In the preceding example, the pattern used with grep was Pi, and in the current directory, all the text files, *.txt, were searched. The grep command lists the search results by displaying each file's name that contains the pattern and then shows the entire text line that has the pattern .

There are some nice options you can use in your grep searches. Table 8.7 shows some of the more commonly used grep utility options.

TABLE 8.7: The grep Command's Commonly Used Options

SHORT	LONG	DESCRIPTION
`‐c`	`‐‐count`	Display a count of text file records that contain a `PATTERN` match.
`‐d` `action`	`‐‐directories=` `action`	When a file is a directory, if `action` is set to `read`, read the directory as if it were a regular text file; if action is set to `skip`, ignore the directory; and if action is set to `recurse`, act as if the `‐R`, `‐r`, or `‐‐recursive` option was used.
`‐E`	`‐‐extended‐regexp`	Designate the `PATTERN` as an extended regular expression.
`‐i`	`‐‐ignore‐case`	Ignore the case in the `PATTERN` as well as in any text file records.
`‐R, ‐r`	`‐‐recursive`	Search a directory's contents, and for any subdirectory within the original directory tree, consecutively search its contents as well (recursively).
`‐v`	`‐‐invert‐match`	Display only text file's records that do not contain a `PATTERN` match.

When searching through larger sections of the virtual directory structure for files containing certain data, it's a good idea to employ the ‐d skip option so that grep doesn't complain at you when it encounters a directory file.

$ grep -d skip sysadmin /etc/*
grep: /etc/at.deny: Permission denied
/etc/group:sysadmin:x:1000:
[…]
/etc/passwd:sysadmin:x:1000:1000:[…]:/home/sysadmin:/bin/bash
[…]
$

Notice that the grep utility found the word sysadmin in two files. This is a real time‐saver when you're trying to locate data. However, also notice that a Permission denied message was produced. You'll need to use super user privileges to search through files that require higher permission levels to look through.

You can also use grep to conduct searches on one particular file. Often in a large file, you have to look for a specific line of data buried somewhere in the middle of the file. Instead of manually scrolling through the entire file, you can let the grep command search for you.

$ grep bash /etc/passwd
root:x:0:0:root:/root:/bin/bash
sysadmin:x:1000:1000:[…]:/home/sysadmin:/bin/bash
$

When looking for a particular piece of data whose case you cannot remember, use the ‐i option to make grep case‐insensitive.

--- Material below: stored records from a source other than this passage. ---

(** None of the updates of the answer is forced. *)
Definition fetchCVOUpdates (cV : ClusterVersion) (uc : UpgradeConfig) : M (result (list Release)) :=
  clusterId ←? mret (uuid_Parse (cv_ClusterID cV));
  upstreamURI ←? mret (url_Parse (getUpstreamURL cV));
  current ← currentVersionText cV;
  let '(cvVersion, parsedCvVersion) := (current : string * string) in
  updates ←? call (CincinnatiGetUpdates clusterId upstreamURI (desired_Channel (Desired (Spec uc))) parsedCvVersion);
  let cvoUpdates := updates.1 ++ updates.2 in
  if Nat.ltb 0 (length cvoUpdates) then mret (Ok cvoUpdates)
  else mret (Err (ErrText ("no available upgrade for the given clusterversion " +:+ cvVersion))).

Definition hasVersion (version : string) (updates : list Release) : bool :=
  existsb (fun u => String.eqb (rel_Version u) version) updates.

Definition channelValidation (uC : UpgradeConfig) (cvoUpdates : list Release) : option error :=
  if hasVersion (ucVersionOf uC) cvoUpdates then None
  else Some (ErrText ("cannot find version " +:+ ucVersionOf uC +:+ " in available updates")).

(** ** The validator *)

Definition validationPassed : ValidatorResult := mkValidatorResult true true "Upgrade config is valid".
Definition validationFailed (err : error) : ValidatorResult * option error :=
  (mkValidatorResult false false (error_msg err), Some err).

(** The branch of a specified image. *)
Definition validateImage (uC : UpgradeConfig) : M (UpgradeConfig * (ValidatorResult * option error)) :=
  let ucImage := desired_Image (Desired (Spec uC)) in
  r ← fetchImageVersion ucImage;
  match r with
  | Err err => mret (uC, validationFailed err)
  | Ok digestVersion =>
      u ← (if negb (String.eqb digestVersion (ucVersionOf uC)) then updateImageVersion digestVersion uC
           else mret (uC, None) : M (UpgradeConfig * option error));
      let '(uC, err) := (u : UpgradeConfig * option error) in
      match err with
      | Some err => mret (uC, validationFailed err)
      | None =>
          match imageValidation ucImage with
          | Some err => mret (uC, validationFailed err)
          | None => mret (uC, (validationPassed, None))
          end
      end
  end.

(** The branch of a channel and a version, after the version is known to be an
    upgrade: other channels ask the update service, the current one the
    ClusterVersion. *)
Definition validateEdge (cincinnati : bool) (uC : UpgradeConfig) (cV : ClusterVersion)
    : M (ValidatorResult * option error) :=
  let ucChannel := desired_Channel (Desired (Spec uC)) in
  edge ← (if cincinnati && negb (String.eqb ucChannel (cv_Channel cV)) then
            cvoUpdates ←? fetchCVOUpdates cV uC;
            mret match channelValidation uC cvoUpdates with Some err => Err err | None => Ok tt end
          else mret (Ok tt) : M (result unit));
  match edge with
  | Err err => mret (validationFailed err)
  | Ok _ =>
      if String.eqb ucChannel (cv_Channel cV) then
        let updateAvailable := hasVersion (ucVersionOf uC) (AvailableUpdates cV) ||
                               hasVersion (ucVersionOf uC) (ConditionalUpdates cV) in
        if negb updateAvailable
        then mret (mkValidatorResult false false ("version " +:+ ucVersionOf uC +:+
                     " not found in clusterversion available or conditional updates"), None)
        else mret (validationPassed, None)
      else mret (validationPassed, None)
  end.

(** The resource, the result and the error. *)
Definition IsValidUpgradeConfig (cincinnati : bool) (uC : UpgradeConfig) (cV : ClusterVersion)
    : M (UpgradeConfig * (ValidatorResult * option error)) :=
  let desired := Desired (Spec uC) in
  match parseRFC3339 (UpgradeAt (Spec uC)) with
  | Err err =>
      mret (uC, (mkValidatorResult false false ("Failed to parse upgradeAt:" +:+ UpgradeAt (Spec uC) +:+
                   " during validation"), Some err))
  | Ok _ =>
      if negb (String.eqb (desired_Image desired) "") then validateImage uC
      else if String.eqb (desired_Version desired) "" && String.eqb (desired_Channel desired) "" then
        mret (uC, (mkValidatorResult false false
          "Not able to validate the upgrade config, either image or (channel + version) needs to be provided", None))
      else
        v ← versionValidation (desired_Version desired) cV;
        let '(versionValid, versionAvailable, err) := (v : bool * bool * option error) in
        match err with
        | Some err => mret (uC, (mkValidatorResult versionValid versionAvailable (error_msg err), Some err))
        | None => r ← validateEdge cincinnati uC cV; mret (uC, r)
        end
  end.

(** ** Building a validator *)

Context {yaml : Yaml ValidationConfig}.

Definition validation_NewClient (target : Target) : M (result bool) :=
  cfg ←? Into target;
  mret (Ok (cfg_Cincinnati cfg)).

End Validation.

(** ** Lemmas *)

Lemma latestCompleted_pure hs v o : (exists r, latestCompleted hs v o = Ret r) \/ exists m, latestCompleted hs v o = Panic m.
Proof.
  revert v o. induction hs as [|h hs IH]; intros v o; cbn; [eauto|].
  destruct (uh_State h); try apply IH. destruct o as [t0|]; [|apply IH].
  destruct (CompletionTime h) as [t|]; cbn; [|eauto]. destruct (After t t0); apply IH.
Qed.

(** Reading the current version of a ClusterVersion performs no event. *)
Lemma GetCurrentVersion_pure cV : (exists r, GetCurrentVersion cV = Ret r) \/ exists m, GetCurrentVersion cV = Panic m.
Proof.
  unfold GetCurrentVersion. destruct (latestCompleted_pure (cv_History cV) "" None) as [[r ->]|[m ->]]; cbn; eauto.
Qed.

Definition accepted (r : ValidatorResult * option error) : Prop :=
  vr_IsValid r.1 = true /\ IsAvailableUpdate r.1 = true /\ r.2 = None.

Lemma validationFailed_not_accepted err : ~ accepted (validationFailed err).
Proof. by intros (? & _). Qed.
Lemma validationPassed_accepted : accepted (validationPassed, None).
Proof. done. Qed.

Section Lemmas.
Context {semver : Semver} {urlparse : UrlParse} {imageparse : ImageParse} {json : RegistryJson} {uuid : UuidParse}.

(** The desired version is above the version the cluster is at. *)
Definition isUpgrade (uC : UpgradeConfig) (cV : ClusterVersion) : Prop :=
  exists current desiredV currentV, semver_Parse (ucVersionOf uC) = Ok desiredV /\
    GetCurrentVersion cV = Ret (Ok current) /\ semver_Parse current = Ok currentV /\ Compare desiredV currentV = 1%Z.
Lemma demo_versioned : Forall versioned (demo_reconcile demo_started demo_pending).1.1.
Proof. vm_compute. repeat constructor. Qed.
(** What was read, if it is the resource. *)
Definition readOf (ob : obs Eff) : option (result UpgradeConfig) :=
  match ob_event ob in Eff X return X -> option (result UpgradeConfig) with
  | GetUpgradeConfig _ _ => Some | _ => fun _ => None
  end (ob_resp ob).
Lemma demo_read uc :
  ((Obs (GetUpgradeConfig "managed-upgrade-config" "muo") (Ok uc) : obs Eff) ∈ (demo_reconcile demo_started demo_pending).1.1) ->
  uc = demo_pending.
Proof.
  intros Hin. assert (Ok uc ∈ omap readOf (demo_reconcile demo_started demo_pending).1.1) as H.
  { apply list_elem_of_omap. by eexists. }
  assert (omap readOf (demo_reconcile demo_started demo_pending).1.1 = [Ok demo_pending]) as E by (vm_compute; reflexivity).
  rewrite E in H. apply list_elem_of_singleton in H. congruence.
Qed.
Lemma demo_lifeline : lifeline demo_pending.
Proof.
  eapply (life_written (set_History [mkHistory "4.15.1" "4.14.9" UpgradePhaseNew [] None None None None] demo_target)).
  - eapply (life_written demo_target); [by constructor|].
    refine (newHistory_step demo_target (mkHistory "4.15.1" "4.14.9" UpgradePhaseNew [] None None None None) _ _ _ _ _); try reflexivity; [constructor|].
    split; cbn; intros H; repeat destruct H as [H|H]; done.
  - refine (updateStatus_step _ (mkHistory "4.15.1" "4.14.9" UpgradePhaseNew [] None None None None)
      (mkHistory "4.15.1" "4.14.9" UpgradePhasePending [] None None None None) _ _ _ _ _); try reflexivity; [constructor|].
    intros _. split; cbn; intros H; repeat destruct H as [H|H]; done.
Qed.
Lemma reconciles_step others n s uc p :
  desired_Image (Desired sp) = "" -> desired_Channel (Desired sp) <> "" -> desired_Version (Desired sp) <> "" ->
  working (others n) -> reconciles others n s = Some uc -> at_stage p uc -> alive p ->
  exists uc' q, reconciles others (S n) s = Some uc' /\ at_stage q uc' /\ progress (others n) p q /\ alive q.
Proof.
  intros Hi Hc Hv Hw Hr Hst Ha. destruct (Reconcile_ends (others n) Hw Hi Hc Hv uc p Hst Ha) as (r & w & q & [_ He] & Hq & Hp).
  exists w, q. cbn [reconciles]. rewrite Hr. split_and!; [done|done|done|].
  destruct Ha as [->|[->|[->| ->]]]; cbn in Hp; unfold alive; tauto.
Qed.

End Live.
Lemma newOcmClient_reads u : all_ev reads (Ocm.newOcmClient u).
Proof. unfold Ocm.newOcmClient. ev_auto; done. Qed.
#[local] Hint Resolve newOcmClient_reads : muo.
Lemma notifierBuilder_New_reads : all_ev reads notifierBuilder_New.
Proof.
  unfold notifierBuilder_New, notifier_New, readNotifierConfig, readOcmFeatureGate, readOcmNotifierConfig, NewOCMNotifier. ev_auto.
Qed.
#[local] Hint Resolve notifierBuilder_New_reads : muo.
Lemma eventmanager_NewManager_reads : all_ev reads eventmanager_NewManager.
Proof. unfold eventmanager_NewManager, ucm_NewManager, metrics_NewClient. ev_auto; done. Qed.

(** [clusterUpgraderBuilder.NewClient]: what it builds keeps the checks of the
    configuration, which makes it a [ClusterUpgrader]. *)
Definition quietCheckers (u : clusterUpgrader) : Prop := Forall (fun c => all_ev quiet_event c) (checkersOf u).

Lemma upgraders_NewClient_certified target ut : certified quietCheckers (upgraders_NewClient target ut).
Proof.
  apply certified_wp. eapply wp_mono; [apply NewClient_wp|]. intros tr o H u Hu. destruct (H u Hu) as (_ & Hc & _).
  unfold quietCheckers. rewrite Hc. apply AvailabilityChecks_quiet.
Qed.

Lemma notifierBuilder_New_quiet : all_ev quiet_event notifierBuilder_New.
Proof. eapply all_ev_impl; [apply reads_quiet|apply notifierBuilder_New_reads]. Qed.

Definition upgrader_NewClient (em : EventManager) (target : Target) (ut : UpgradeType) : M (result ClusterUpgrader) :=
  u ←? certify quietCheckers (upgraders_NewClient target ut) (upgraders_NewClient_certified target ut);
  mret (Ok (@clusterUpgraderImpl regexp semver em notifierBuilder_New notifierBuilder_New_quiet (`u) (proj2_sig u))).

Lemma upgraders_NewClient_reads target ut : all_ev reads (upgraders_NewClient target ut).
Proof.
  unfold upgraders_NewClient, NewOSDUpgrader, NewAROUpgrader. destruct ut; ev_auto; done.
Qed.

Lemma upgrader_NewClient_events em target ut : all_ev reads (upgrader_NewClient em target ut).
Proof. apply all_ev_bindr; [apply certify_events, upgraders_NewClient_reads|]. intros u. exact I. Qed.

(** [validationBuilder.NewClient] *)
Lemma IsValidUpgradeConfig_reads cincinnati uC cV :
  desired_Image (Desired (Spec uC)) = "" -> all_ev reads (IsValidUpgradeConfig cincinnati uC cV).
Proof.
  intros Hi. unfold IsValidUpgradeConfig, versionValidation, validateEdge, fetchCVOUpdates, currentVersionText.
  cbn zeta. rewrite Hi. cbn [String.eqb negb]. ev_auto; done.
Qed.

Lemma IsValidUpgradeConfig_same cincinnati uC cV tr uC' r :
  desired_Image (Desired (Spec uC)) = "" ->
  exec (IsValidUpgradeConfig cincinnati uC cV) tr (Done (uC', r)) -> uC' = uC.
Proof.
  intros Hi Hex. exact (proj1 (proj1 (wp_exec _ _) (IsValidUpgradeConfig_version_wp cincinnati uC cV Hi) _ _ Hex _ _ eq_refl)).
Qed.

Definition validatorImpl (cincinnati : bool) : Validator :=
  {| val_IsValidUpgradeConfig := IsValidUpgradeConfig cincinnati;
     val_version_events uC cV Hi := all_ev_impl reads no_uc_write _ reads_no_uc_write (IsValidUpgradeConfig_reads cincinnati uC cV Hi);
     val_version_result := IsValidUpgradeConfig_same cincinnati |}.

Definition validator_NewClient (target : Target) : M (result Validator) :=
  cincinnati ←? validation_NewClient target;
  mret (Ok (validatorImpl cincinnati)).
Lemma validator_NewClient_reads target : all_ev reads (validator_NewClient target).
Proof. unfold validator_NewClient, validation_NewClient. ev_auto. Qed.

(** The UpgradeConfig manager with the provider of the configuration. *)
Definition operatorProvider : SpecProviderBuilder := specProviderBuilder.

Definition refreshManager : RefreshManager := {| rm_Refresh := @Refresh attempts operatorProvider; rm_Refresh_events := Refresh_no_rewrite attempts |}.

(** ** The assembly *)

Lemma reads_all_no_uc_write {A} (p : M A) : all_ev reads p -> all_ev no_uc_write p.
Proof. apply all_ev_impl, reads_no_uc_write. Qed.

#[export] Instance operatorBuilders : Builders :=
  {| NewMetricsClient := metrics_NewClient;
     NewEventManager := eventmanager_NewManager;
     NewUpgrader := upgrader_NewClient;
     NewValidator := validator_NewClient;
     NewUpgradeConfigManager := mret (Ok refreshManager);
     NewMetricsClient_events := conj I (fun _ => I);
     NewEventManager_events := reads_all_no_uc_write _ eventmanager_NewManager_reads;
     NewUpgrader_events em target ut := reads_all_no_uc_write _ (upgrader_NewClient_events em target ut);
     NewValidator_events target := reads_all_no_uc_write _ (validator_NewClient_reads target);
     NewUpgradeConfigManager_events := I |}.

(** ** What precedes a commencement *)

(** The resource was read, or written, with its upgrade under way. *)
Definition recordedUpgrading (tr : list (obs Eff)) : Prop :=
  exists w, phaseOf w = Some UpgradePhaseUpgrading /\
    (w ∈ statusWrites tr \/ exists Name Namespace, (Obs (GetUpgradeConfig Name Namespace) (Ok w) : obs Eff) ∈ tr).

Lemma recordedUpgrading_sub t t' : t ⊆ t' -> recordedUpgrading t -> recordedUpgrading t'.
Proof.
  intros Hs (w & Hp & H). exists w. split; [done|]. destruct H as [H|(n & n' & H)]; [left|right; exists n, n'; by apply Hs].
  unfold statusWrites in *. apply list_elem_of_omap in H as (ob & Hob & He). apply list_elem_of_omap. exists ob. auto.
Qed.

(** The ClusterVersion is patched only after a prefix with [J]. *)
Definition patches_after {A} (J : list (obs Eff) -> Prop) (p : M A) : Prop :=
  wp p (fun tr _ => forall t1 x t2, tr = t1 ++ x :: t2 -> isPatch x -> J t1).

Lemma patches_never {A} J (p : M A) : all_ev not_PatchCV p -> patches_after J p.
Proof.
  intros Hp. apply wp_exec. intros tr o Hex t1 x t2 -> Hx. pose proof (all_ev_exec _ _ _ _ Hp Hex) as H.
  apply Forall_app in H as [_ [H _]%Forall_cons]. by destruct Hx.
Qed.

Lemma patches_always {A} (J : list (obs Eff) -> Prop) (p : M A) : (forall t, J t) -> patches_after J p.
Proof. intros H. apply wp_exec. intros tr o _ t1 x t2 _ _. apply H. Qed.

$ sudo grep -d skip Ubuntu-Server /etc/*
[sudo] password for sysadmin:
$
$ sudo grep -i -d skip Ubuntu-Server /etc/*
/etc/hostname:ubuntu-server
/etc/hosts:127.0.1.1 ubuntu-server
$

The ‐d skip and ‐i options, along with super user privileges, make your grep search results cleaner and provide you with faster results.

REGULAR EXPRESSIONS

Instead of looking for a word using grep, you can conduct a search using a regular expression. A regular expression is a pattern template you define for a utility, such as grep, which uses a pattern template to filter text. Basic regular expressions (BREs) include characters, such as a dot followed by an asterisk (.*), to represent multiple characters and a single dot (.) to represent one character. They also may use brackets to represent multiple characters, such as [a,e,i,o,u] or a range of characters, such as [A‐z]. To find text file records that begin with particular characters, you can proceed them with a caret (^) symbol. For finding text file records where particular characters are at the record's end, succeed them with a dollar sign ($) symbol.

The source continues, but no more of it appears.